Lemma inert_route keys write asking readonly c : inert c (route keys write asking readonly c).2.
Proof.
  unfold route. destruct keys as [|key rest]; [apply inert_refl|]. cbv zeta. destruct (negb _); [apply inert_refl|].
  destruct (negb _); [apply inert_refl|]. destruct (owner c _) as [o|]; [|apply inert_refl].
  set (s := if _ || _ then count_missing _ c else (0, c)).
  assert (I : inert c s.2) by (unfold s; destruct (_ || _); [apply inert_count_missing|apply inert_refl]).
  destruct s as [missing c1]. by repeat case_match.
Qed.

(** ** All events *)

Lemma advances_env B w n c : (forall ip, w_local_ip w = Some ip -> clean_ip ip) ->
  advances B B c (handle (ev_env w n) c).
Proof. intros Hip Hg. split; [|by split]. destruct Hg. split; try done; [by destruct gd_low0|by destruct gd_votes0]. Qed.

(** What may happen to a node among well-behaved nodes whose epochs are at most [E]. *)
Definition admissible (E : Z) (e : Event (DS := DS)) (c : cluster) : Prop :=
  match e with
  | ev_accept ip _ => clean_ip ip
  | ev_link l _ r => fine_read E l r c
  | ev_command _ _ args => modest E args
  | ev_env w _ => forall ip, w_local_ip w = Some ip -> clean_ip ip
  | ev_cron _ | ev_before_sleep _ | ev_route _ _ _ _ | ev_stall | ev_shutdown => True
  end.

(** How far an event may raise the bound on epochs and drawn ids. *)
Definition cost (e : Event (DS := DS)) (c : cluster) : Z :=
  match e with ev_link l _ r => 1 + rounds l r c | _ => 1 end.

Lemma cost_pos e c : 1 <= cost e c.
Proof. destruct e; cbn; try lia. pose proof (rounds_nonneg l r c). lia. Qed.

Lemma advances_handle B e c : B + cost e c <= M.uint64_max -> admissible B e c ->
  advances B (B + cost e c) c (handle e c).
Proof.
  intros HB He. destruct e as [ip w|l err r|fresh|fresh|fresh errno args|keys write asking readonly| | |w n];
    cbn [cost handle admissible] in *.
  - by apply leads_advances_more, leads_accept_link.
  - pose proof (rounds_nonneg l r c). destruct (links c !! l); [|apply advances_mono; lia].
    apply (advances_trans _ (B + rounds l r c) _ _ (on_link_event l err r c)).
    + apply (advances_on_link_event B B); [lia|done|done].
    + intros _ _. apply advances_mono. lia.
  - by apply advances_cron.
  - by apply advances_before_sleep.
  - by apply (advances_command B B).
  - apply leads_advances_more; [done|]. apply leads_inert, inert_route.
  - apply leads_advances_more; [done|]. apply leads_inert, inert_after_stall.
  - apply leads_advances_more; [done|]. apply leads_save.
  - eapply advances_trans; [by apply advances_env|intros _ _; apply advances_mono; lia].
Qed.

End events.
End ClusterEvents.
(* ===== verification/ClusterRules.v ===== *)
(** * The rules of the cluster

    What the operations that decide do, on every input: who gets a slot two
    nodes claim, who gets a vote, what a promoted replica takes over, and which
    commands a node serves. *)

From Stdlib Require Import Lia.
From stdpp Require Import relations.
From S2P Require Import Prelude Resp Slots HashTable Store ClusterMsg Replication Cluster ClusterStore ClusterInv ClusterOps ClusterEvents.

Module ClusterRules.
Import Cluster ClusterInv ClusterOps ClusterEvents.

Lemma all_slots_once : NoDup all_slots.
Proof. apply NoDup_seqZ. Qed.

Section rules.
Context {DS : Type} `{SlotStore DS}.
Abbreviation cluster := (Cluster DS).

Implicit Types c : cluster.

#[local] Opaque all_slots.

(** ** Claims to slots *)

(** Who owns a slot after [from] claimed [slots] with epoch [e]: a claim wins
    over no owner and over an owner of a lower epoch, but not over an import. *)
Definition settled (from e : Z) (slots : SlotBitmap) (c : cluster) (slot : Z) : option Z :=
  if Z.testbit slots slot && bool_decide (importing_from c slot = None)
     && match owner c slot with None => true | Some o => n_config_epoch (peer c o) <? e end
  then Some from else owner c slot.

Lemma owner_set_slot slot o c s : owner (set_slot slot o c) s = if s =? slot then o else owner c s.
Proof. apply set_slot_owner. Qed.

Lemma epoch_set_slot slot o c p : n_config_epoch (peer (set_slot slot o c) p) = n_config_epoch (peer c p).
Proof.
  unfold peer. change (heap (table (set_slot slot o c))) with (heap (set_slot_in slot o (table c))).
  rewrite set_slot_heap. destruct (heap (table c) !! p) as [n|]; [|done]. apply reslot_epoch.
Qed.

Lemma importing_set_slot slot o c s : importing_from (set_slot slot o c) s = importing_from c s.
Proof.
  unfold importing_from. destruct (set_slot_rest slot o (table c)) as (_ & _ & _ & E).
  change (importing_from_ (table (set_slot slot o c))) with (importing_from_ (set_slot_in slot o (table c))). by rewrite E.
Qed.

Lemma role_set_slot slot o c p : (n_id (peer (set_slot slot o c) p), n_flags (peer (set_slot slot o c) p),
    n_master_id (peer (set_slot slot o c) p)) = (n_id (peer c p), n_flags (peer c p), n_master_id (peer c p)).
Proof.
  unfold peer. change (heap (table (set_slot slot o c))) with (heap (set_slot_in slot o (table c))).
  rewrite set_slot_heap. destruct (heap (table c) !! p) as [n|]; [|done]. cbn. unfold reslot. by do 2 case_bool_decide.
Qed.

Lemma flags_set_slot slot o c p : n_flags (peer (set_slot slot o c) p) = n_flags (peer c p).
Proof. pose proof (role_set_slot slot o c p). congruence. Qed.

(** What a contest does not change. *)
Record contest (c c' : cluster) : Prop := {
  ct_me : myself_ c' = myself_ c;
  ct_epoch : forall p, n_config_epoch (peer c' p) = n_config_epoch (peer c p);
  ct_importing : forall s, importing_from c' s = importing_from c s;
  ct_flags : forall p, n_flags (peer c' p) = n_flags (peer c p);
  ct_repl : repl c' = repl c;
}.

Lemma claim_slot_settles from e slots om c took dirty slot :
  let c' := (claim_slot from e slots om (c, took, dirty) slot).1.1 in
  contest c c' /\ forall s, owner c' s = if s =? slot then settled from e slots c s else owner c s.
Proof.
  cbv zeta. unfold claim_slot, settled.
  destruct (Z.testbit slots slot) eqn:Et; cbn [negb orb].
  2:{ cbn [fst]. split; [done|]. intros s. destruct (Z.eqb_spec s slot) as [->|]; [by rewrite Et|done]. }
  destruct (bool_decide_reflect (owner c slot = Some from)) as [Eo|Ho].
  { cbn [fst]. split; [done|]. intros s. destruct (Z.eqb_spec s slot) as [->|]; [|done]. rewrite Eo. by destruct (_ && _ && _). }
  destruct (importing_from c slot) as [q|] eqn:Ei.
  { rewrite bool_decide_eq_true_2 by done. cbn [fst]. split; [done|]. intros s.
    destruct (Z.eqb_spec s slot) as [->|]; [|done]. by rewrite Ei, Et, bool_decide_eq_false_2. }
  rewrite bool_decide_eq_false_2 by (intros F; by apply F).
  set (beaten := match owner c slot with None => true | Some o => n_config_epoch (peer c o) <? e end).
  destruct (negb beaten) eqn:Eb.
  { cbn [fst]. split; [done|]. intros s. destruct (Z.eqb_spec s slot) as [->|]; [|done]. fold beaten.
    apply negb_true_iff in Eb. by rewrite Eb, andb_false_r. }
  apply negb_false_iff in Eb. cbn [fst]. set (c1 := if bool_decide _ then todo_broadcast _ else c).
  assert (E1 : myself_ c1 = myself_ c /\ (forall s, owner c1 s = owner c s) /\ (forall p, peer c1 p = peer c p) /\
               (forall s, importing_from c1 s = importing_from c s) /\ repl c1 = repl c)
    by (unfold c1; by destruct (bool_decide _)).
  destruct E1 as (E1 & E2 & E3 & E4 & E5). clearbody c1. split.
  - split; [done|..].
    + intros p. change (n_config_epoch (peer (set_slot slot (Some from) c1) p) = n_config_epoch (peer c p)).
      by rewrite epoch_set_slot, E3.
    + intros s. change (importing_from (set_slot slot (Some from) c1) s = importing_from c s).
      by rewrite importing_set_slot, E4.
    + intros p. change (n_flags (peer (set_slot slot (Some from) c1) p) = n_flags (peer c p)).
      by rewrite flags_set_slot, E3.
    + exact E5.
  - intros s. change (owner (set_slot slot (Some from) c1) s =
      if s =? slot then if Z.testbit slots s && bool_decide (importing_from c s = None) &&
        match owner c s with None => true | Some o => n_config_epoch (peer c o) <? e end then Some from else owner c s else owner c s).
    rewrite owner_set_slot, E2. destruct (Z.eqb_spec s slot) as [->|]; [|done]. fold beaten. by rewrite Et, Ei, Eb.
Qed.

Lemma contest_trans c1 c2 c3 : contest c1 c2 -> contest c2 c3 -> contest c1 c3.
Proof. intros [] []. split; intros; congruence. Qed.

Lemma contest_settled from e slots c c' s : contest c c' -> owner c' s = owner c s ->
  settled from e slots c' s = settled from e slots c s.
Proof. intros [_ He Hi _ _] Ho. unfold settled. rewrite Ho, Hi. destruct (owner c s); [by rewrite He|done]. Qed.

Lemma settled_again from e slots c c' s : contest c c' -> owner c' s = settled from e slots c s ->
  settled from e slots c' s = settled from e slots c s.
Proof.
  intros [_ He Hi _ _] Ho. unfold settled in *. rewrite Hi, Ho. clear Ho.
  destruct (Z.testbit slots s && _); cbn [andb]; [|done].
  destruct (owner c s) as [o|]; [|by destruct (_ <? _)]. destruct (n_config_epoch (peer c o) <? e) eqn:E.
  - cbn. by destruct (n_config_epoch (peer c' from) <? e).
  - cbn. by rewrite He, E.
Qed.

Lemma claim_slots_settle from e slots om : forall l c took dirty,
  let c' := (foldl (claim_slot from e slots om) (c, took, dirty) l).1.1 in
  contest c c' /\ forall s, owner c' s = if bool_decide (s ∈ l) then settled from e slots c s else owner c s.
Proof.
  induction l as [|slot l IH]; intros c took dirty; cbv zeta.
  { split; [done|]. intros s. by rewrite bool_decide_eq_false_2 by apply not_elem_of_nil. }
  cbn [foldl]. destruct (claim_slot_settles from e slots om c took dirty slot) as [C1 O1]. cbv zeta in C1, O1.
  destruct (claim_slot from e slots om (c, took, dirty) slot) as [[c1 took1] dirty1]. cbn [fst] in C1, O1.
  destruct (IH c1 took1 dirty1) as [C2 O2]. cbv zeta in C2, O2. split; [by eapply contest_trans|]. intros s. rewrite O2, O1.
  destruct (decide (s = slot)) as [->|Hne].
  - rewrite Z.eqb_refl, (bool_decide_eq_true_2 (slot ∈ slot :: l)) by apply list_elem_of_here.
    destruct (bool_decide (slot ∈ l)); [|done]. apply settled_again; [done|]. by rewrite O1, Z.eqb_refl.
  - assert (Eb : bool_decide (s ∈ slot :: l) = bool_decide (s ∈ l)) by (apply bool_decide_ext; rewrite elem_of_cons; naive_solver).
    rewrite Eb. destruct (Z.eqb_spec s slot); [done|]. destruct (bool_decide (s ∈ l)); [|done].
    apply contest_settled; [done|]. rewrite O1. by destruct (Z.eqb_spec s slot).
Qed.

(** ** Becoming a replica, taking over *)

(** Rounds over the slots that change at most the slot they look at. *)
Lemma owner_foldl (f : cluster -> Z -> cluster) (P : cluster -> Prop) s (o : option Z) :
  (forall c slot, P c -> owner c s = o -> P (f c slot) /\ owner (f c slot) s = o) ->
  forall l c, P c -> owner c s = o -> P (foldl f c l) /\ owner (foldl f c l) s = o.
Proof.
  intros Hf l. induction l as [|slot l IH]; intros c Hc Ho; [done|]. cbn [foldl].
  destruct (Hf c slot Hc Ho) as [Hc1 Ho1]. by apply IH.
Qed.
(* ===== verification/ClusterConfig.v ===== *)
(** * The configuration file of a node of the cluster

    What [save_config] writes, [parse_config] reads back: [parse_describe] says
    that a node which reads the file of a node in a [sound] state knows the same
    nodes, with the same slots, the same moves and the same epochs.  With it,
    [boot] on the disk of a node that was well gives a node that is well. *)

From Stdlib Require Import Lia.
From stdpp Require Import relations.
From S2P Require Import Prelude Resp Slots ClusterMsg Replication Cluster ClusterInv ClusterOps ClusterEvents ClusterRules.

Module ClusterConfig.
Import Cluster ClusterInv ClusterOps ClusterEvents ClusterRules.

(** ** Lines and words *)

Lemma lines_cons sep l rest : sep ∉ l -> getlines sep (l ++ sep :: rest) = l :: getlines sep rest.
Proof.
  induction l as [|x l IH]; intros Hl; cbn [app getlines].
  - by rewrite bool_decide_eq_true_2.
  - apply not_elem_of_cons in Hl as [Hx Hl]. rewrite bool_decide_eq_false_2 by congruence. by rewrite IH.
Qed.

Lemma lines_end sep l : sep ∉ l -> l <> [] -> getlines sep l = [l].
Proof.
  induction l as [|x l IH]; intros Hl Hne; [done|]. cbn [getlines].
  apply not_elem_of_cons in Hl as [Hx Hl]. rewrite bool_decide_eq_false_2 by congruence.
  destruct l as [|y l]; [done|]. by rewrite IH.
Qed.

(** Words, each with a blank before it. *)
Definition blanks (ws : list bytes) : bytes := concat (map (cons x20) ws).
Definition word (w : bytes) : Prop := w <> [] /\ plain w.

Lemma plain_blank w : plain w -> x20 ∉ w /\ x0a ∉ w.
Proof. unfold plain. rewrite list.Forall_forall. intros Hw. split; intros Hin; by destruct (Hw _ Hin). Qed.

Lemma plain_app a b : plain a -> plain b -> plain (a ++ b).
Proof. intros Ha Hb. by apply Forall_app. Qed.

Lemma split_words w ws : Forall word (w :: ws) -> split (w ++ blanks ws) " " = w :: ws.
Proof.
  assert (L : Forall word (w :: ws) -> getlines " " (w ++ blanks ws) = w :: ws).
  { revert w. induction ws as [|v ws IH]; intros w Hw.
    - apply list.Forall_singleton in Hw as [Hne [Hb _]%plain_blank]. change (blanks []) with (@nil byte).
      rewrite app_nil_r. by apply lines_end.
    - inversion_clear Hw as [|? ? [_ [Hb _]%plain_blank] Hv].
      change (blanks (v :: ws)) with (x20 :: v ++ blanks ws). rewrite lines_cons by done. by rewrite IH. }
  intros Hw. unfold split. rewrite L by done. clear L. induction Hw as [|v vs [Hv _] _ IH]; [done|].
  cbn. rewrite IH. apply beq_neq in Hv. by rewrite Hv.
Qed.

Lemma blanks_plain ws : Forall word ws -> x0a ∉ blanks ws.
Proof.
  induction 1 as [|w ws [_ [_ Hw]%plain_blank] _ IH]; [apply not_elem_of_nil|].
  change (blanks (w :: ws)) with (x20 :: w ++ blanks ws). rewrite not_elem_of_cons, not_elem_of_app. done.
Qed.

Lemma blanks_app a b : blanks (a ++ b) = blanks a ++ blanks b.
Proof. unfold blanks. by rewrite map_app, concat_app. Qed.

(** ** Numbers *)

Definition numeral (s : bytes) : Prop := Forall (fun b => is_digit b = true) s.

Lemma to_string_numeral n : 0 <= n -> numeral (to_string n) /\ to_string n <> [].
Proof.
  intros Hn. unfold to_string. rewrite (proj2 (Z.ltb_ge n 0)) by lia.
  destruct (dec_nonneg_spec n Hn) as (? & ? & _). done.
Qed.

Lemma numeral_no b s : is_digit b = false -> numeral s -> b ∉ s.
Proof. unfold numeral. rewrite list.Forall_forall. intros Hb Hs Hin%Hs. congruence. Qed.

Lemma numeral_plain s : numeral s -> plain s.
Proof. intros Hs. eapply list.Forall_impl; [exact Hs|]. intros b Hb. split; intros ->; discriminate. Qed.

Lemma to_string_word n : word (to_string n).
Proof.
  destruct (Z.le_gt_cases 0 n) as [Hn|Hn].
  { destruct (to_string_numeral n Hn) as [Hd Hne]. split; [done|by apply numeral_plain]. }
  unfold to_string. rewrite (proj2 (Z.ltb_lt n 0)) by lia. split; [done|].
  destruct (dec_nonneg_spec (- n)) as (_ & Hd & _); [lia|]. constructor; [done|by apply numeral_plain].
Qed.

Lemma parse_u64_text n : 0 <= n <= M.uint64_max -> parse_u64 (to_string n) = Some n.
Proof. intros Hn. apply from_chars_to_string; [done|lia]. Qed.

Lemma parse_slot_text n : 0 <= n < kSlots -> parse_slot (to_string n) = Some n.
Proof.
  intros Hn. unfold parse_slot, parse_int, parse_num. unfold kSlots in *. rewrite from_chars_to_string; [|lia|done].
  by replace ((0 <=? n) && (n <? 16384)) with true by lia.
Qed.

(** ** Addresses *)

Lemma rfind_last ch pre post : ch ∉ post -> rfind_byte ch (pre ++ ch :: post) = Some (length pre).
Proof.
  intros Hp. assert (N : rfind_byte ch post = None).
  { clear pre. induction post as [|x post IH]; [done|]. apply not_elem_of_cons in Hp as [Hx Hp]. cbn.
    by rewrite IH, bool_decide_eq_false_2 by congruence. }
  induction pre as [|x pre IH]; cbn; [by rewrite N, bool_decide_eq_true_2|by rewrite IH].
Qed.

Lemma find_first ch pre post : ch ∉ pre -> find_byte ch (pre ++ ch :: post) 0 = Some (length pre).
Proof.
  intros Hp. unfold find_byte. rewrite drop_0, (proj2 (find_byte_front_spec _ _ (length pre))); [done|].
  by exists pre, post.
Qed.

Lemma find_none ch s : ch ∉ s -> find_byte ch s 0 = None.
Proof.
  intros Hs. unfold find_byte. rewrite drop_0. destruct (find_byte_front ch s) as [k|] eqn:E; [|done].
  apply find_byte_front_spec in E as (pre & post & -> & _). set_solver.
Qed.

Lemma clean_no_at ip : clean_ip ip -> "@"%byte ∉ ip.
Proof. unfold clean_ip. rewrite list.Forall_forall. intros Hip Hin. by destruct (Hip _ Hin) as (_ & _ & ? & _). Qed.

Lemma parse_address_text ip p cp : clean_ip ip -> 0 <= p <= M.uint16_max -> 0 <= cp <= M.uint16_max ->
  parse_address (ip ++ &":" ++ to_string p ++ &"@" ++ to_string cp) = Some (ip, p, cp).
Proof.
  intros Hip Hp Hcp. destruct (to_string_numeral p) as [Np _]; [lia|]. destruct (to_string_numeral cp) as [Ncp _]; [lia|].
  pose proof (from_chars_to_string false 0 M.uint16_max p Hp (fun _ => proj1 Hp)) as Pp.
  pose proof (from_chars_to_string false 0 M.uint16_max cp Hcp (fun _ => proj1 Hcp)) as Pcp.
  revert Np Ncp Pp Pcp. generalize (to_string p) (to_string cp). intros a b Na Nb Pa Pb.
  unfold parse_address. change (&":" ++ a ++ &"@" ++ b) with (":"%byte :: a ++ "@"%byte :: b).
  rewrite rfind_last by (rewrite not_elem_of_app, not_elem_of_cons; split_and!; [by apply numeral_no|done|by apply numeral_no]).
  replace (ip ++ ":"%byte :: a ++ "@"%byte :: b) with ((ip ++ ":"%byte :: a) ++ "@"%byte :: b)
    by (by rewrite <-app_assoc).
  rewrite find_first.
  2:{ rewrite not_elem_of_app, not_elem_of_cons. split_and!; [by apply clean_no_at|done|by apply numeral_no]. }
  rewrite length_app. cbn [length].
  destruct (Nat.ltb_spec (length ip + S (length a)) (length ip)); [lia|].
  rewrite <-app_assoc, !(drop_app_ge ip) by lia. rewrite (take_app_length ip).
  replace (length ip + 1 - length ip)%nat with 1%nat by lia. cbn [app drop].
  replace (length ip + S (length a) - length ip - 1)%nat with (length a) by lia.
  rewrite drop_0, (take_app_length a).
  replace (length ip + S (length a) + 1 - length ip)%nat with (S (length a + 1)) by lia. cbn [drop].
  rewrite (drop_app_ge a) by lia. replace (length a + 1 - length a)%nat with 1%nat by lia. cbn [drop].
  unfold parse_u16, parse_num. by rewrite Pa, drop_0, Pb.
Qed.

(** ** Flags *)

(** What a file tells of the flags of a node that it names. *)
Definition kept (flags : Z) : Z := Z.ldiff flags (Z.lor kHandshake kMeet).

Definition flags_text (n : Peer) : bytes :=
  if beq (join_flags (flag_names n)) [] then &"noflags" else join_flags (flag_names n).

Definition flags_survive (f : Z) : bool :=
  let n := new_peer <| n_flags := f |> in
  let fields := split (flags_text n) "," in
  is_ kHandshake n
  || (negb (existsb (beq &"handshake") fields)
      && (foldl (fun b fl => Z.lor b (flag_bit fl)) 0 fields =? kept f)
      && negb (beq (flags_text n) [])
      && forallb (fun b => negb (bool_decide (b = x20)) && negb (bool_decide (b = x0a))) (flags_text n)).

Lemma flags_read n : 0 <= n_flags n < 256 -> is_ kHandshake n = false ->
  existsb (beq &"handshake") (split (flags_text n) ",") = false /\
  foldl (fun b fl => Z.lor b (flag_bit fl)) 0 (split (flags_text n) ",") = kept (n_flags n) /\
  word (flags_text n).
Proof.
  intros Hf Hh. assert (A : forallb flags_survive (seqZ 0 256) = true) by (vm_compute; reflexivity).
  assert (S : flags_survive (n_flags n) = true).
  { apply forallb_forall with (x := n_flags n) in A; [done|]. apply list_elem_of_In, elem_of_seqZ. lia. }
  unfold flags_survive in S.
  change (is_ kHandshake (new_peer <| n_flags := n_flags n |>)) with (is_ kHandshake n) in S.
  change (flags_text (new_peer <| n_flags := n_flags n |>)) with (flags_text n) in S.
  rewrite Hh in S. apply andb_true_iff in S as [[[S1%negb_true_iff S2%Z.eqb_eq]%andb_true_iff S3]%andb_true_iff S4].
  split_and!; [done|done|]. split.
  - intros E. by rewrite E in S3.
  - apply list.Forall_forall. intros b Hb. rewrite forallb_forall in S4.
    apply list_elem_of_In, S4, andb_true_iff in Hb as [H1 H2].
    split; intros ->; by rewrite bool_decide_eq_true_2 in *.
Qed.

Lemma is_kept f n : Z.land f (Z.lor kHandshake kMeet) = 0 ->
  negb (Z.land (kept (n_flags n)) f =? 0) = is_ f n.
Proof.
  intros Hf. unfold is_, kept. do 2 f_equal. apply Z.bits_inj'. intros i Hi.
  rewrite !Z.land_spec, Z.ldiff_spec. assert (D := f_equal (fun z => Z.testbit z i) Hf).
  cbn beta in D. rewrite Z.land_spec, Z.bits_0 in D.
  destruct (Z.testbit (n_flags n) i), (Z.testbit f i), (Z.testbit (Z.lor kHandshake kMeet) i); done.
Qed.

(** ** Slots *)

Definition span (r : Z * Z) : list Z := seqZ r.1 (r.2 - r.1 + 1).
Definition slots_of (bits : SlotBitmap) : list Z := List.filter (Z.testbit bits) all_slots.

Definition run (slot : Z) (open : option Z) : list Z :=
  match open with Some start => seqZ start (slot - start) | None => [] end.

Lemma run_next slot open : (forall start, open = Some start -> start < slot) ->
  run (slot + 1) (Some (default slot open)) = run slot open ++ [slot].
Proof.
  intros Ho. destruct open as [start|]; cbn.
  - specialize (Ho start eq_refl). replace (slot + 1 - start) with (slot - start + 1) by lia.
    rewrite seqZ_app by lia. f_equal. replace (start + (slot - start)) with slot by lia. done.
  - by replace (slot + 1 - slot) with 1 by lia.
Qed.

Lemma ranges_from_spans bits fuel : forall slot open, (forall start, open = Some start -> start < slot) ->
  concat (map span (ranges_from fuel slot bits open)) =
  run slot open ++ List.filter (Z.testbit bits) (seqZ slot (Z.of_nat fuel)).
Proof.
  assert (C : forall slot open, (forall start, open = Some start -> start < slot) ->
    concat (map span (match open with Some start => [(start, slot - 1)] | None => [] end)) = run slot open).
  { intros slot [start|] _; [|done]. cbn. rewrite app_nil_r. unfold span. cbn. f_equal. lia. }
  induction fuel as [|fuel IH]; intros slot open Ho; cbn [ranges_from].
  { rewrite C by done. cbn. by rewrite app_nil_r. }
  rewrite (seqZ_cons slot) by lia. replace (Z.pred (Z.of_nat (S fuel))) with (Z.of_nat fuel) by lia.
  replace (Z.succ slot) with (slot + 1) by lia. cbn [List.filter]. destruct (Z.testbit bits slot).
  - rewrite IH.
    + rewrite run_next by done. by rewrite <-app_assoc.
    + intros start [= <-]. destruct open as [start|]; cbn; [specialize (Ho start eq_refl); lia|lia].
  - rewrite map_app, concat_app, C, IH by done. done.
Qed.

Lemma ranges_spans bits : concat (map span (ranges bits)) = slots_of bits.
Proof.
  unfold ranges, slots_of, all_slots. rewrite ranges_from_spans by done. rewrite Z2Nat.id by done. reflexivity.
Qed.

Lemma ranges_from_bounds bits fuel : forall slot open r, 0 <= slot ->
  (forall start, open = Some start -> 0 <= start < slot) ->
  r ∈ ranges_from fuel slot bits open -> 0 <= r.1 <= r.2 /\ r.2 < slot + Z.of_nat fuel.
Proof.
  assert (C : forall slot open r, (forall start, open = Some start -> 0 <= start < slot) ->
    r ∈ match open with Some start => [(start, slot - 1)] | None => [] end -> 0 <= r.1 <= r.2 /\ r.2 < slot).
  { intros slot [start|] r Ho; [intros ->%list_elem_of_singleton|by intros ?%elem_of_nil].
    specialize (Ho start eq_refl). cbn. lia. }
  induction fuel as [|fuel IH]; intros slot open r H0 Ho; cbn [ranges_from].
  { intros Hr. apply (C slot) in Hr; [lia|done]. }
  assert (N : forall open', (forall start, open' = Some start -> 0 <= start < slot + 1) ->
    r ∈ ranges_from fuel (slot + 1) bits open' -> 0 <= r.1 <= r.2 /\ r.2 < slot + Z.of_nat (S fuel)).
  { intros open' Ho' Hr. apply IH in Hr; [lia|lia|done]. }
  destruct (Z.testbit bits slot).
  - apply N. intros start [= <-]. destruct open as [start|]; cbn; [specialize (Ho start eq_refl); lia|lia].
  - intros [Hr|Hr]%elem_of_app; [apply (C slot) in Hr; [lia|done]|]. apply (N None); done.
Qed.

◆ ◆ ◆

- The task -
Scan the lines above for "cbv zeta. unfold claim_slot, settled." and for "[->|]; [|done]. rewrite". Repeat exactly the line holding each of them and every line in between.

- Your response -
  cbv zeta. unfold claim_slot, settled.
  destruct (Z.testbit slots slot) eqn:Et; cbn [negb orb].
  2:{ cbn [fst]. split; [done|]. intros s. destruct (Z.eqb_spec s slot) as [->|]; [by rewrite Et|done]. }
  destruct (bool_decide_reflect (owner c slot = Some from)) as [Eo|Ho].
  { cbn [fst]. split; [done|]. intros s. destruct (Z.eqb_spec s slot) as [->|]; [|done]. rewrite Eo. by destruct (_ && _ && _). }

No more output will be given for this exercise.